Task for the records below: count the lines that contain the word "when" and give only that number.

**** INPUT MATERIAL ****

Lemma wiki_loop model_vocab rows p2t0 p2t :
  p2t0.*1 = [lit "VBP"; lit "VBZ"] ->
  for_fold rows (wiki_vocab_body model_vocab) p2t0 = Ok p2t ->
  forall tag, tag ∈ [lit "VBP"; lit "VBZ"] ->
    oget tag p2t = Some (default [] (oget tag p2t0) ++ tagged model_vocab tag rows).
Proof.
  revert p2t0. induction rows as [|line rows IH]; intros p2t0 Hkeys; simpl.
  - intros [= <-] tag Htag. rewrite app_nil_r.
    assert (is_Some (oget tag p2t0)) as [tokens ->]; [|done].
    apply oget_is_Some. by rewrite Hkeys.
  - destruct (wiki_vocab_body model_vocab p2t0 line) as [p2t1|] eqn:Hbody; [|done].
    apply wiki_body_ok in Hbody as (word & pos & x & Hline & ->).
    intros Hloop tag Htag. unfold tagged. csimpl. rewrite Hline.
    fold (tagged model_vocab tag rows).
    destruct (decide (word ∈ model_vocab)) as [Hword|Hword];
      [rewrite (bool_decide_eq_true_2 _ Hword) in Hloop
      |rewrite (bool_decide_eq_false_2 _ Hword) in Hloop]; simpl in Hloop.
    + destruct (decide (is_Some (oget pos p2t0))) as [Hpos|Hpos];
        [rewrite (bool_decide_eq_true_2 _ Hpos) in Hloop
        |rewrite (bool_decide_eq_false_2 _ Hpos) in Hloop].
      * assert ((oset pos (default [] (oget pos p2t0) ++ [word]) p2t0).*1
                = [lit "VBP"; lit "VBZ"]) as Hkeys1.
        { rewrite oset_keys, bool_decide_eq_true_2; [done|by apply oget_is_Some]. }
        rewrite (IH _ Hkeys1 Hloop tag Htag).
        destruct (decide (pos = tag)) as [->|Hne].
        -- rewrite oget_oset_eq, bool_decide_eq_true_2 by done.
           simpl. by rewrite <- app_assoc.
        -- rewrite oget_oset_ne by done.
           rewrite bool_decide_eq_false_2; [done|]. intros [_ ?]. done.
      * rewrite (IH _ Hkeys Hloop tag Htag).
        rewrite bool_decide_eq_false_2; [done|]. intros [_ ->].
        apply Hpos, oget_is_Some. by rewrite Hkeys.
    + rewrite (IH _ Hkeys Hloop tag Htag).
      rewrite bool_decide_eq_false_2; [done|]. intros [? _]. done.
Qed.

Lemma tagged_in_vocab model_vocab tag rows w :
  w ∈ tagged model_vocab tag rows -> w ∈ model_vocab.
Proof.
  unfold tagged. intros (line & _ & Hline)%list_elem_of_omap.
  destruct (split (strip line)) as [|word [|pos [|x [|]]]]; try done.
  case_bool_decide as Hw; [|done]. simplify_eq. tauto.
Qed.

Section table.
Context (fs : filesystem) (plural_verb : str -> str).
Implicit Types (vi : gmap str str) (vbz vbp ws : list str).

(** What the loop over [pos_to_token["VBZ"]] builds: every value is a key,
    every entry pairs an accepted word with its plural in one direction,
    and every accepted word and its plural are keys. *)
Lemma table_invariant vbp ws :
  let vi := foldl (inflection_step plural_verb vbp) ∅ ws in
  (forall k v, vi !! k = Some v ->
     is_Some (vi !! v) /\
     ((accepted plural_verb ws vbp k /\ v = plural_verb k) \/
      (accepted plural_verb ws vbp v /\ k = plural_verb v))) /\
  (forall w, accepted plural_verb ws vbp w ->
     is_Some (vi !! w) /\ is_Some (vi !! plural_verb w)).
Proof.
  unfold accepted. induction ws as [|w ws IH] using rev_ind; simpl.
  - split; [intros k v Hk; by rewrite lookup_empty in Hk|].
    intros w [Hw _]. by apply elem_of_nil in Hw.
  - rewrite foldl_snoc. simpl in IH. revert IH.
    generalize (foldl (inflection_step plural_verb vbp) ∅ ws).
    intros vi [IHpair IHkeys]. unfold inflection_step.
    setoid_rewrite elem_of_app. setoid_rewrite list_elem_of_singleton.
    case_bool_decide as Hp.
    + split.
      * intros k v Hk. rewrite !lookup_insert_is_Some'.
        apply lookup_insert_Some in Hk as [[<- <-]|[Hkw Hk]]; [by eauto 8|].
        apply lookup_insert_Some in Hk as [[<- <-]|[Hkp Hk]]; [by eauto 8|].
        destruct (IHpair k v Hk) as [? [[[??]?]|[[??]?]]]; eauto 10.
      * intros w' [Hw' Hp']. rewrite !lookup_insert_is_Some'.
        destruct Hw' as [Hw'| ->]; [|by eauto].
        destruct (IHkeys w') as [? ?]; [done|]. tauto.
    + split.
      * intros k v Hk.
        destruct (IHpair k v Hk) as [? [[[??]?]|[[??]?]]]; eauto 10.
      * intros w' [[Hw'| ->] Hp']; [|done]. by apply IHkeys.
Qed.

Lemma create_verb_inflections_spec (self : LinzenDownstream) corpus_path vi :
  create_verb_inflections fs plural_verb self corpus_path = Ok vi ->
  exists vocab_lines header rows,
    fs (vocab_path self) = Some vocab_lines /\
    fs (path_join corpus_path (lit "wiki.vocab")) = Some (header :: rows) /\
    vi = foldl (inflection_step plural_verb
                  (tagged (list_to_set (strip <$> vocab_lines)) (lit "VBP") rows))
               ∅ (tagged (list_to_set (strip <$> vocab_lines)) (lit "VBZ") rows).
Proof.
  unfold create_verb_inflections, open, next.
  remember (path_join corpus_path (lit "wiki.vocab")) as wiki_path eqn:Hpath.
  destruct (fs (vocab_path self)) as [vocab_lines|] eqn:Hvocab; simpl; [|done].
  destruct (fs wiki_path) as [[|header rows]|] eqn:Hwiki; simpl; [done| |done].
  destruct (for_fold rows _ _) as [p2t|] eqn:Hloop; simpl; [|done].
  pose proof (wiki_loop _ rows [(lit "VBP", []); (lit "VBZ", [])] p2t eq_refl Hloop)
    as Hp2t.
  unfold getitem.
  rewrite (Hp2t (lit "VBZ")), (Hp2t (lit "VBP")) by set_solver. simpl.
  intros [= <-]. by exists vocab_lines, header, rows.
Qed.

(** C2, as the code has it.  In the returned table every value is also a
    key, and every key and value is a token of the model vocabulary file;
    the keys are exactly the accepted words (VBZ-tagged in-vocabulary words
    whose proposed plural is among the VBP-tagged in-vocabulary words) and
    their proposed plurals.  [table[table[k]] = k], and each accepted word
    is mapped to its plural and back, when the oracle is injective on the
    accepted words and no accepted word is the proposed plural of another
    accepted word. *)
Theorem verb_inflections_pairs (self : LinzenDownstream) corpus_path vi :
  create_verb_inflections fs plural_verb self corpus_path = Ok vi ->
  exists vocab_lines header rows,
    fs (vocab_path self) = Some vocab_lines /\
    fs (path_join corpus_path (lit "wiki.vocab")) = Some (header :: rows) /\
    let model_vocab : gset str := list_to_set (strip <$> vocab_lines) in
    let acc := accepted plural_verb (tagged model_vocab (lit "VBZ") rows)
                        (tagged model_vocab (lit "VBP") rows) in
    (forall k v, vi !! k = Some v ->
       is_Some (vi !! v) /\ k ∈ model_vocab /\ v ∈ model_vocab) /\
    (forall k, is_Some (vi !! k) <-> exists w, acc w /\ (k = w \/ k = plural_verb w)) /\
    ((forall w1 w2, acc w1 -> acc w2 -> plural_verb w1 = plural_verb w2 -> w1 = w2) ->
     (forall w1 w2, acc w1 -> acc w2 -> plural_verb w1 = w2 -> w1 = w2) ->
     (forall k v, vi !! k = Some v -> vi !! v = Some k) /\
     (forall w, acc w -> vi !! w = Some (plural_verb w) /\ vi !! plural_verb w = Some w)).
Proof.
  intros (vocab_lines & header & rows & Hvocab & Hwiki & ->)%create_verb_inflections_spec.
  exists vocab_lines, header, rows. split_and!; [done|done|]. simpl.
  set (model_vocab := list_to_set (strip <$> vocab_lines) : gset str).
  set (vbz := tagged model_vocab (lit "VBZ") rows).
  set (vbp := tagged model_vocab (lit "VBP") rows).
  destruct (table_invariant vbp vbz) as [Hpair Hkeys].
  set (vi := foldl (inflection_step plural_verb vbp) ∅ vbz) in *.
  assert (forall w, accepted plural_verb vbz vbp w ->
                    w ∈ model_vocab /\ plural_verb w ∈ model_vocab) as Hvoc.
  { intros w [Hw Hp]. split; by eapply tagged_in_vocab. }
  split_and!.
  - intros k v Hk. destruct (Hpair k v Hk) as [Hv [[Hacc ->]|[Hacc ->]]];
      destruct (Hvoc _ Hacc); done.
  - intros k. split.
    + intros [v Hk]. destruct (Hpair k v Hk) as [_ [[Hacc ->]|[Hacc ->]]]; eauto.
    + intros (w & Hacc & [-> | ->]); by apply Hkeys.
  - intros Hinj Hdisj.
    assert (forall w, accepted plural_verb vbz vbp w ->
              vi !! w = Some (plural_verb w) /\ vi !! plural_verb w = Some w) as Hboth.
    { intros w Hacc. destruct (Hkeys w Hacc) as [[v Hv] [v' Hv']]. split.
      - rewrite Hv. f_equal.
        destruct (Hpair w v Hv) as [_ [[_ ->]|[Hacc' Hw]]]; [done|].
        assert (v = w) as -> by (by apply Hdisj). done.
      - rewrite Hv'. f_equal.
        destruct (Hpair _ v' Hv') as [_ [[Hacc' ->]|[Hacc' Hw]]].
        + assert (w = plural_verb w) as Hfix by (by apply Hdisj).
          by rewrite <- !Hfix.
        + symmetry. by apply Hinj. }
    split; [|done].
    intros k v Hk. destruct (Hpair k v Hk) as [_ [[Hacc ->]|[Hacc ->]]];
      by apply Hboth.
Qed.

End table.

(** Membership in a list given by its elements, by cases. *)
Ltac list_cases H :=
  match type of H with
  | _ ∈ ?l => let l' := eval vm_compute in l in change l with l' in H
  end;
  repeat (apply elem_of_cons in H as [->|H]);
  try (by apply elem_of_nil in H).

(** On the small corpus the accepted words are "walks" and "has"; the
    oracle separates them, so the table is symmetric. *)
Lemma verb_inflections_pairs_witness :
  (forall k v, Fixtures.table_on Fixtures.small_fs !! k = Some v ->
     is_Some (Fixtures.table_on Fixtures.small_fs !! v)) /\
  (forall k v, Fixtures.table_on Fixtures.small_fs !! k = Some v ->
     Fixtures.table_on Fixtures.small_fs !! v = Some k).
Proof.
  destruct (verb_inflections_pairs Fixtures.small_fs Fixtures.plural_of Fixtures.task
              (lit "data") (Fixtures.table_on Fixtures.small_fs))
    as (vocab_lines & header & rows & Hvocab & Hwiki & Hkeys & _ & Hsym).
  { vm_compute. reflexivity. }
  vm_compute in Hvocab. injection Hvocab as <-.
  vm_compute in Hwiki. injection Hwiki as <- <-.
  split.
  - intros k v Hk. by destruct (Hkeys k v Hk).
  - apply Hsym.
    + intros w1 w2 [H1 _] [H2 _] Heq. list_cases H1; list_cases H2; done.
    + intros w1 w2 [H1 _] [H2 _] Heq. list_cases H1; list_cases H2; done.
Defined.

(** C2 as stated fails: when the tagged word list also lists "have" as VBZ,
    the oracle proposes "have" for both "has" and "have", and the table maps
    "has" to "have" but "have" to itself. *)
Lemma table_not_symmetric :
  exists vi,
    create_verb_inflections
      (Fixtures.mk_fs Fixtures.corpus_rows Fixtures.vocab Fixtures.wiki_have_twice)
      Fixtures.plural_of Fixtures.task (lit "data") = Ok vi /\
    vi !! lit "has" = Some (lit "have") /\
    vi !! lit "have" = Some (lit "have") /\
    (vi !! lit "has" ≫= (vi !!.)) <> Some (lit "has").
Proof.
  exists (Fixtures.table_on
            (Fixtures.mk_fs Fixtures.corpus_rows Fixtures.vocab Fixtures.wiki_have_twice)).
  split_and!; [vm_compute; reflexivity|vm_compute; reflexivity
              |vm_compute; reflexivity|vm_compute; discriminate].
Qed.

(** *** Further properties of the classification *)

Lemma condition_of_tags_alphabet (tags : list str) :
  (forall ch, ch ∈ condition_of_tags tags -> ch = 80%N \/ ch = 83%N) /\
  (length (condition_of_tags tags) <= length tags)%nat.
Proof.
  unfold condition_of_tags. split.
  - intros ch (t & _ & Ht)%list_elem_of_omap. unfold tag_code in Ht.
    repeat case_decide; simplify_eq; auto.
  - induction tags as [|t tags IH]; csimpl; [done|].
    destruct (tag_code t); simpl; lia.
Qed.

(** X5. A condition returned by [item_to_sva_condition] is a string over
    the two letters "P" and "S", and it is not longer than the POS sentence
    has tags. *)
Theorem condition_alphabet (item : RawItem) (c : str) :
  item_to_sva_condition item = Ok c ->
  (forall ch, ch ∈ c -> ch = 80%N \/ ch = 83%N) /\
  (length c <= length (split (pos_sentence item)))%nat.
Proof.
  unfold item_to_sva_condition.
  destruct (int (subj_index item)) as [lo|]; simpl; [|done].
  destruct (int (verb_index item)) as [hi|]; simpl; [|done].
  rewrite join_pos_mapping. intros [= <-].
  destruct (condition_of_tags_alphabet
              (slice (split (pos_sentence item)) (Some (lo - 1)) (Some hi)))
    as [Hch Hlen].
  split; [done|]. etrans; [done|].
  unfold slice. rewrite length_take, length_drop. lia.
Qed.

Lemma condition_alphabet_witness :
  (forall ch, ch ∈ lit "PS" -> ch = 80%N \/ ch = 83%N) /\
  (length (lit "PS") <= length (split (pos_sentence Fixtures.men_item)))%nat.
Proof.
  apply (condition_alphabet Fixtures.men_item (lit "PS")). reflexivity.
Defined.

(** X6. A subject index below 1 does not start the scan at the first tag:
    the start [subj_index - 1] is negative and counts from the end of the
    sentence.  For a subject index [lo <= 0] and a verb index [hi >= 0] the
    condition is that of the tags at the positions [n + lo - 1] (inclusive)
    to [hi] (exclusive), [n] being the number of tags; with [lo = 0] the
    scan starts at the last tag. *)
Theorem subject_index_below_one (item : RawItem) (lo hi : Z) :
  int (subj_index item) = Ok lo -> int (verb_index item) = Ok hi ->
  lo <= 0 -> 0 <= hi ->
  item_to_sva_condition item
  = Ok (condition_of_tags
          (index_range (split (pos_sentence item))
                       (Z.to_nat (len (split (pos_sentence item)) + lo - 1))
                       (Z.to_nat hi))).
Proof.
  intros Hlo Hhi Hlo0 Hhi0. unfold item_to_sva_condition.
  rewrite Hlo, Hhi. simpl. rewrite join_pos_mapping.
  rewrite slice_negative_start by lia.
  unfold index_range. rewrite index_range_take_drop.
  by replace (len (split (pos_sentence item)) + (lo - 1))
    with (len (split (pos_sentence item)) + lo - 1) by lia.
Qed.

****

RESULT BELOW :: 2